A solitary sentry waved the captain’s truck and the captive Prim through the gate. A sentry was also sitting with the curious listlessness of a museum guard beyond a counter in the chief office inside the door. There were a number of desks with medical files open on them, of which this man had care, and on the counter lay a log book. ‘Write your name and address and sign it,’ said the captain. ‘English will d
o.’
‘What is my friend Sherif Taha doing in a military hospital?’ she asked, pausing before signing, trying to make the signature worth something.
‘Because we care for him. Sign your name.’
He led her past one ward full of men lying behind mosquito nets in dim blue light. By a bed from which the mosquito net had been taken lay a corpse beneath a sheet, the nose sharply delineated. It was of credible length to be Sherif’s. Had the captain brought her to sign for the body? Had that been the nature of the log book? Then she discerned, crowded into the far corner of the bed by a chest of drawers, two slim figures in white, weeping, the woman with her grief covered by a veil.
‘That is a young martyr,’ said the captain. ‘Your man is not a young martyr.’
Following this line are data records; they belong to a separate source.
Lemma video_sessions_share_connection_witness :
  ∃ sent1 wire1 k1 g1 sent2 wire2 k2 g2,
    VideoEndToEnd.send_all sample_session (VideoUnreliable.send_start (open_channel 5 34 []) (opened 5)) =
      (VideoEndToEnd.driver_at 5 34 sent1 wire1 k1 g1, Ok tt) ∧
    VideoFecEndToEnd.send_all fec_sample_session (VideoUnreliableFec.send_start (open_channel 6 34 []) (opened 6)) =
      (VideoFecEndToEnd.driver_at 6 34 sent2 wire2 k2 g2, Ok tt) ∧
    rtc world_step world_start shared_world ∧ carried [(5, sent1, wire1); (6, sent2, wire2)] shared_world ∧
    ∀ stats acts s obs, exec acts (video_start {| rd_chunks := [drop 2 wire1]; rd_fail := None |} stats) = Some (s, obs) →
      (∀ b, b ∈ datagrams_read obs → b ∈ received shared_world 0%nat) →
      omap media_of (ReceiveTasks.received obs) `sublist_of` omap media_of sample_session.
Proof.
  destruct (video_sessions_share_connection 5 6 34 sample_session fec_sample_session) as (sent1 & wire1 & k1 & g1 & sent2 & wire2 & k2 & g2 & H1 & H2 & H3);
    [done|done|done|apply sample_sendable|by vm_compute|apply fec_sample_sendable|by vm_compute|].
  assert (E1 : shared_wire1 = (wire1, sent1)) by (unfold shared_wire1; by rewrite H1).
  assert (E2 : shared_wire2 = (wire2, sent2)) by (unfold shared_wire2; by rewrite H2).
  pose proof shared_world_carried as Hc. rewrite E1, E2 in Hc. cbn [fst snd] in Hc.
  exists sent1, wire1, k1, g1, sent2, wire2, k2, g2. split; [exact H1|]. split; [exact H2|]. split; [exact shared_world_reachable|]. split; [exact Hc|].
  intros stats acts s obs He Hdg. destruct (H3 shared_world 0%nat 1%nat shared_world_reachable Hc) as [HA _].
  eapply HA; [| |exact He|exact Hdg].
  - eexists. split; vm_compute; reflexivity.
  - assert (Hst : streams shared_world 0%nat = [{| rd_chunks := [drop 2 shared_wire1.1]; rd_fail := None |}]) by (vm_compute; reflexivity).
    rewrite Hst, E1. by left.
Defined.
(* ===== verification/AudioFecReceive.v ===== *)
(** * The receiving driver of audio with FEC

    [AudioUnreliableFecProtocolRecvDriver] of [audio_unreliable_fec.rs] as an
    instance of the pipeline of [ReceiveTasks]: whatever the peer sends and
    however the tasks are scheduled, the driver does not panic, holds bounded
    memory and tells its client of any failure. *)

From stdpp Require Import prelude list strings gmap.
From Stdlib Require Import ZArith Lia.
From S2P Require Import Prelude SortedVec Sequencer Io Av Packets Channel Reassembly Fec SystematicCode FecSafety AudioFecSafety Router ReceiveTasks ReceiveErrors AudioUnreliableFec.
Open Scope Z_scope.

(** ** The instance *)

Section Driver.
Context `{RL : RaptorQLaws}.

#[export] Instance audio_fec_driver : ReceiveDriver RecvMsg Event Process (Instant * (nat → Instant)) := {
  msg_read := recv_stream_packet;
  msg_parse b := m ← parse b; Ok (RDatagram m);
  ev_msg := EvMsg;
  ev_err := Some EvErr;
  ev_end := EvEnd;
  ev_deadline := EvDeadline;
  round t ev := step t.1 t.2 ev;
  wakes t s := match deadline s with Some d => d <=? t.2 0%nat | None => false end;
  sent s := snd <$> client s;
}.

(** [AudioUnreliableFecProtocolRecvDriver::start], once its stream is accepted *)
Definition audio_fec_start (stream : Reader) (stats : ProtocolStats) : Pipeline (Event:=Event) (State:=Process) :=
  start stream (process_init stats).

Lemma audio_fec_send_client_grows p : grows client (λ _, True) (send_client p).
Proof. intros s. unfold send_client. destruct (client_open s); (split; [|done]); [by apply prefix_app_r|done]. Qed.

Lemma audio_fec_unroll_grows k : grows client (λ _, True) (unroll k).
Proof. intros s. unfold unroll. by destruct (seq _ _ k). Qed.

Lemma audio_fec_update_grows f : grows client (λ _, True) (update_group f).
Proof. intros s. unfold update_group. by destruct (f _). Qed.

#[local] Hint Resolve audio_fec_send_client_grows audio_fec_unroll_grows audio_fec_update_grows : grow.

Lemma audio_fec_fill_gap_grows k f : grows client (λ _, True) (fill_gap k f).
Proof. unfold fill_gap. grow. Qed.
#[local] Hint Resolve audio_fec_fill_gap_grows : grow.

Lemma audio_fec_take_step_grows now : grows client (λ _, True) (take_step now).
Proof.
  intros s. unfold take_step. destruct (take_next_packet _ _ _) as [[[k packet|i|] g]|e|]; try done.
  match goal with |- context [(?m ≫= ?f) ?s0] => assert (Hg : grows client (λ _, True) (m ≫= f)) by grow; destruct (Hg s0) end.
  done.
Qed.
#[local] Hint Resolve audio_fec_take_step_grows : grow.

Lemma audio_fec_drain_loop_grows fuel nows i : grows client (λ _, True) (drain_loop fuel nows i).
Proof.
  revert i. induction fuel as [|fuel IH]; intros i; cbn [drain_loop]; [auto with grow|].
  apply grows_bind; [auto with grow|]. intros []; [apply IH|by apply grows_ret].
Qed.

Lemma audio_fec_drain_grows nows : grows client (λ _, True) (drain nows).
Proof. intros s. apply audio_fec_drain_loop_grows. Qed.

Lemma audio_fec_handle_event_grows now ev : grows client (λ fl, fl = Return → ev = EvEnd) (handle_event now ev).
Proof.
  destruct ev as [[m|m]|e| |]; cbn [handle_event]; [destruct (sm_packet m)|..]; grow.
  intros s. by split; [|intros ? [=]].
Qed.

Lemma audio_fec_step_grows now nows ev : grows client (λ b, b = false → ev = EvEnd) (step now nows ev).
Proof.
  intros s. pose proof (audio_fec_handle_event_grows now ev s) as [H1 H2]. unfold step. run_handler.
  destruct (handle_event now ev s) as [s1 [fl|e|]]; cbn [fst snd] in *; [|by split|by split].
  destruct fl; cbn [fst snd]; [|split; [done|by intros ? [= <-]]|split; [done|intros ? _ _; by apply (H2 Return)]].
  pose proof (audio_fec_drain_grows nows s1) as [H3 _].
  destruct (drain nows s1) as [s2 [[]|e|]]; cbn [fst snd] in *; (split; [by etrans|]); by intros ? [= <-].
Qed.

#[export] Instance audio_fec_driver_laws : ReceiveDriverLaws audio_fec_driver.
Proof.
  split; try done.
  - intros t ev s. cbn. destruct (audio_fec_step_grows t.1 t.2 ev s) as [[k Hk] _]. rewrite Hk, fmap_app. by apply prefix_app_r.
  - intros t ev s Hr. by eapply (proj2 (audio_fec_step_grows t.1 t.2 ev s)).
Qed.

#[export] Instance audio_fec_driver_forwards : ForwardsErrors audio_fec_driver EvErr.
Proof.
  split; try done.
  - intros r. cbn. unfold recv_stream_packet. apply bind_no_panic; [apply map_err_no_panic, read_exact_no_panic|intros [] _].
    apply bind_no_panic; [apply read_stream_packet_no_panic|by intros [] _].
  - intros b. cbn. unfold parse. apply bind_no_panic; [apply bind_no_panic; [apply parse_datagram_no_panic|by intros [[]] _]|done].
Qed.

(** ** The whole driver *)

(** The rounds of the pipeline are a run of [process]. *)
Lemma audio_fec_run_rounds_run evs s : run evs s = ((run_rounds evs s).1, (λ _, tt) <$> (run_rounds evs s).2).
Proof.
  revert s. induction evs as [|[[now nows] ev] evs IH]; intros s; cbn [run run_rounds]; [done|].
  cbn [round audio_fec_driver fst snd]. run_handler. destruct (step now nows ev s) as [s1 [[]|e|]]; [apply IH|done..].
Qed.

Lemma audio_fec_rounds_safe evs stats : process_ok (run_rounds evs (process_init stats)).1 ∧ (run_rounds evs (process_init stats)).2 ≠ Panic.
Proof.
  destruct (audio_safe_run evs _ (audio_process_init_ok stats)) as (s & r & Hr & Hok & Hnp). rewrite audio_fec_run_rounds_run in Hr. injection Hr as <- <-.
  split; [done|]. by destruct (run_rounds evs (process_init stats)) as [s' [|e|]].
Qed.

(** C18: the whole FEC audio driver against a hostile peer: whatever bytes the
    stream and the datagrams carry and however the tasks, the clock and the
    client are scheduled, [process] never panics; the packets pending never
    exceed 128 objects and 8 MiB, nor either queue 16 items; and
    [recv] reports no end of the packets before it has returned an error. *)
Theorem audio_fec_driver_safe stream stats acts s obs :
  exec acts (audio_fec_start stream stats) = Some (s, obs) →
  (run_rounds (rounds obs) (process_init stats)).2 ≠ Panic ∧
  (usage (pending_group (process_state s))).1 ≤ 128 ∧ (usage (pending_group (process_state s))).2 ≤ 8 * 1024 * 1024 ∧
  (length (mq (queue s)) ≤ 16)%nat ∧ (length (mq (client_queue s)) ≤ 16)%nat ∧
  (Received (Ok None) ∈ obs → ∃ e, Received (Err e) ∈ obs).
Proof.
  intros He. destruct (driver_inv _ _ _ _ _ He) as [[_ Hq] [_ Hcq] (r & Hrun & _) _ _ _ _ _].
  destruct (audio_fec_rounds_safe (rounds obs) stats) as [Hok Hnp]. rewrite Hrun in Hok |- *. rewrite Hrun in Hnp. destruct Hok as [_ [H1 H2]].
  do 5 (split; [done|]).
  apply (end_only_after_error EvErr (process_init stats) (λ l, proj2 (audio_fec_rounds_safe l stats)) stream acts s obs He).
Qed.
End Driver.

(** ** A sample: a truncated datagram *)

Definition sample_stream : Reader := {| rd_chunks := []; rd_fail := Some ConnectionAborted |}.

Definition sample_time : Instant * (nat → Instant) := (0, λ _, 0).

Definition sample_actions : list (ReceiveTasks.Action (Time:=Instant * (nat → Instant))) :=
  [GotDatagram (inr [0; 5; 1]); PushDatagram; Round sample_time false; Deliver; Recv; Recv].

(** The client is told, then sees the end. *)
Example audio_fec_sample_errors :
  option_map (λ r, omap (λ o, match o with Received r => Some r | _ => None end) (snd r)) (exec sample_actions (audio_fec_start sample_stream stats_default)) =
  Some [Err (invalid "truncated datagram header"); Ok None].
Proof. by vm_compute. Qed.

Lemma audio_fec_driver_safe_witness :
  ∃ s obs, exec (take 6 sample_actions) (audio_fec_start sample_stream stats_default) = Some (s, obs) ∧
    (run_rounds (rounds obs) (process_init stats_default)).2 ≠ Panic ∧
    (usage (pending_group (process_state s))).1 ≤ 128 ∧ (usage (pending_group (process_state s))).2 ≤ 8 * 1024 * 1024 ∧
    (length (mq (queue s)) ≤ 16)%nat ∧ (length (mq (client_queue s)) ≤ 16)%nat ∧
    (Received (Ok None) ∈ obs → ∃ e, Received (Err e) ∈ obs).
Proof.
  destruct (exec_result (λ _, tt) (take 6 sample_actions) (audio_fec_start sample_stream stats_default) tt) as (s & obs & He & _); [by vm_compute|].
  exists s, obs. split; [exact He|]. exact (audio_fec_driver_safe sample_stream stats_default (take 6 sample_actions) s obs He).
Defined.
(* ===== verification/AudioFecEndToEnd.v ===== *)
(** * Audio with error correction from end to end

    What [AudioUnreliableFecProtocolSendDriver::send] puts on the stream and in
    datagrams for a whole session, read by the tasks of the receiving driver:
    whatever the network does to the datagrams, however much of the stream gets
    through and however the tasks are scheduled, the client receives an exact
    playback of the session, with its own packets at their places. *)

From stdpp Require Import prelude list gmap strings.
From Stdlib Require Import ZArith Lia.
From S2P Require Import Prelude SortedVec Sequencer Io Av Packets Channel Reassembly Router ReceiveTasks StreamSession VideoOrder VideoSession VideoEndToEnd Fec SystematicCode FecSafety VideoUnreliableFec VideoFecEndToEnd FecTransfer AudioOrder AudioSession AudioEndToEnd AudioFecSafety AudioUnreliableFec AudioFecReceive AudioFecSession.
Open Scope Z_scope.

Section EndToEnd.
Context `{RL : RaptorQLaws}.

(** ** The stream *)

Definition message_bytes (m : StreamMsg) : bytes := be_bytes 4 (sm_raw_kypacket_seq m) ++ av_image (sm_packet m).

Definition image (m : RecvMsg) : bytes := match m with RStream m => message_bytes m | RDatagram _ => [] end.

Definition wf_image (m : RecvMsg) : Prop :=
  match m with
  | RStream m => streamable MAX_AUDIO_PAYLOAD (sm_packet m) ∧ is_u32 (sm_raw_kypacket_seq m)
  | RDatagram _ => False
  end.

#[export] Instance audio_fec_codec : StreamCodec audio_fec_driver image wf_image.
Proof.
  split.
  - intros [m|m] r rest Hm Hd; [|done]. destruct Hm as [Hp Hk]. cbn [image] in Hd. unfold message_bytes in Hd. rewrite <- app_assoc in Hd.
    cbn [msg_read audio_fec_driver]. unfold recv_stream_packet. destruct (read_exact_app 4 r _ _ Hd) as (r1 & -> & Hd1 & _); [by rewrite be_bytes_length|].
    cbn [map_err mbind outcome_bind]. destruct (read_stream_packet_ok _ _ _ _ Hp Hd1) as (r2 & -> & Hd2). cbn [mbind outcome_bind].
    rewrite read_be_be4 by done. exists r2. by destruct m.
  - intros r m r' R extra Hr HR. cbn [msg_read audio_fec_driver] in *. unfold recv_stream_packet in *.
    destruct (read_exact 4 r) as [[seqs r1]|e|] eqn:H1; try done.
    destruct (read_exact_extend _ _ _ _ _ _ H1 HR) as (R1 & -> & HR1). cbn [map_err mbind outcome_bind] in *.
    destruct (read_stream_packet MAX_AUDIO_PAYLOAD r1) as [[p r2]|e|] eqn:H2; try done.
    destruct (read_stream_packet_extend _ _ _ _ _ _ H2 HR1) as (R2 & -> & HR2). cbn [mbind outcome_bind] in *. injection Hr as <- <-. by eexists.
  - intros r m r' Hd Hr. cbn in Hr. unfold recv_stream_packet in Hr. rewrite read_exact_short in Hr by (rewrite Hd; cbn; lia). done.
Qed.
(* ===== verification/AudioFecComplete.v ===== *)
(** * Nothing is lost: audio with error correction

    The other half of [AudioFecSession]: when the network keeps its promises,
    [process] keeps its own.  If sufficient symbols of the packets arrive before
    the buffering time of the packets that wait for them is over, and what is in
    flight fits the receive budget, then no error occurs, no hole is announced,
    and the client is given every packet as soon as it and all those before it
    have arrived. *)

From stdpp Require Import prelude list gmap strings.
From Stdlib Require Import ZArith Lia.
From S2P Require Import Prelude SortedVec Sequencer Io Av Packets Channel Reassembly Fec SystematicCode FecSafety VideoOrder VideoSession VideoFecSafety FecTransfer FecRecovery Arrivals AudioOrder AudioSession VideoUnreliableFec AudioFecSafety Router ReceiveTasks AudioUnreliableFec AudioFecReceive AudioFecSession.
Open Scope Z_scope.

(** ** What has arrived *)

Abbreviation timed_event := (Instant * (nat → Instant) * Event)%type.

Section Arrivals.
Context `{RQ : RaptorQ} {RR : RaptorQRecovery} (max : Z) (packets : list MediaPacket).

(** The packet a datagram belongs to, and the identifier of its symbol *)
Definition symbol_of (ev : Event) : option (Z * (Z * Z)) :=
  match ev with
  | EvMsg (RDatagram m) => Some (dm_raw_kypacket_seq m, (source_block_number (dm_payload_id m), encoding_symbol_id (dm_payload_id m)))
  | _ => None
  end.

Definition config_event (ev : Event) : bool :=
  match ev with EvMsg (RStream m) => match sm_packet m with Media _ => true | _ => false end | _ => false end.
Prim thought of saying, ‘And a bloody good thing!’ but was prevented by the fact that she did not know either Sherif’s condition nor the nature of the contract inherent in her being permitted to come here.
‘In there, two beds beyond the young man there,’ the captain told her then. Strangely as she trod into that lethal blue light, she wanted his company. After the second bed, in which lay a thin, sleeping boy, profusely sweating and twitching with cerebral malaria, – the ‘young man’ indicated by the captain – her control of numbers fled. She was helped by the fact that the next bed contained a man whose face, under heavy ointment, had had its pigment altered to blood-red as if by some explosion. He was chewing khat, not a habit of Sherif’s.
But the next man said, more or less, ‘Primrose.’
She would have in any case recognised him, for he was pathetically present behind the ballooning head, the engorged lips, the scarred ears. There was so much damage that her name could barely be forced out. ‘Im-ro,’ he had said.
His upper body was bandaged, not tightly as if for broken ribs, but loosely enough for tufts of cotton wool, a rare commodity, to emerge from the edges of some of the swathing. His hands were in delicate cotton gloves. She took a seat and leaned forward, refraining from the easy affection of touching or kissing. He looked like a man to whom even the weight of lips would be painful. And even so padded, he was thinner, had had half his substance taken from him.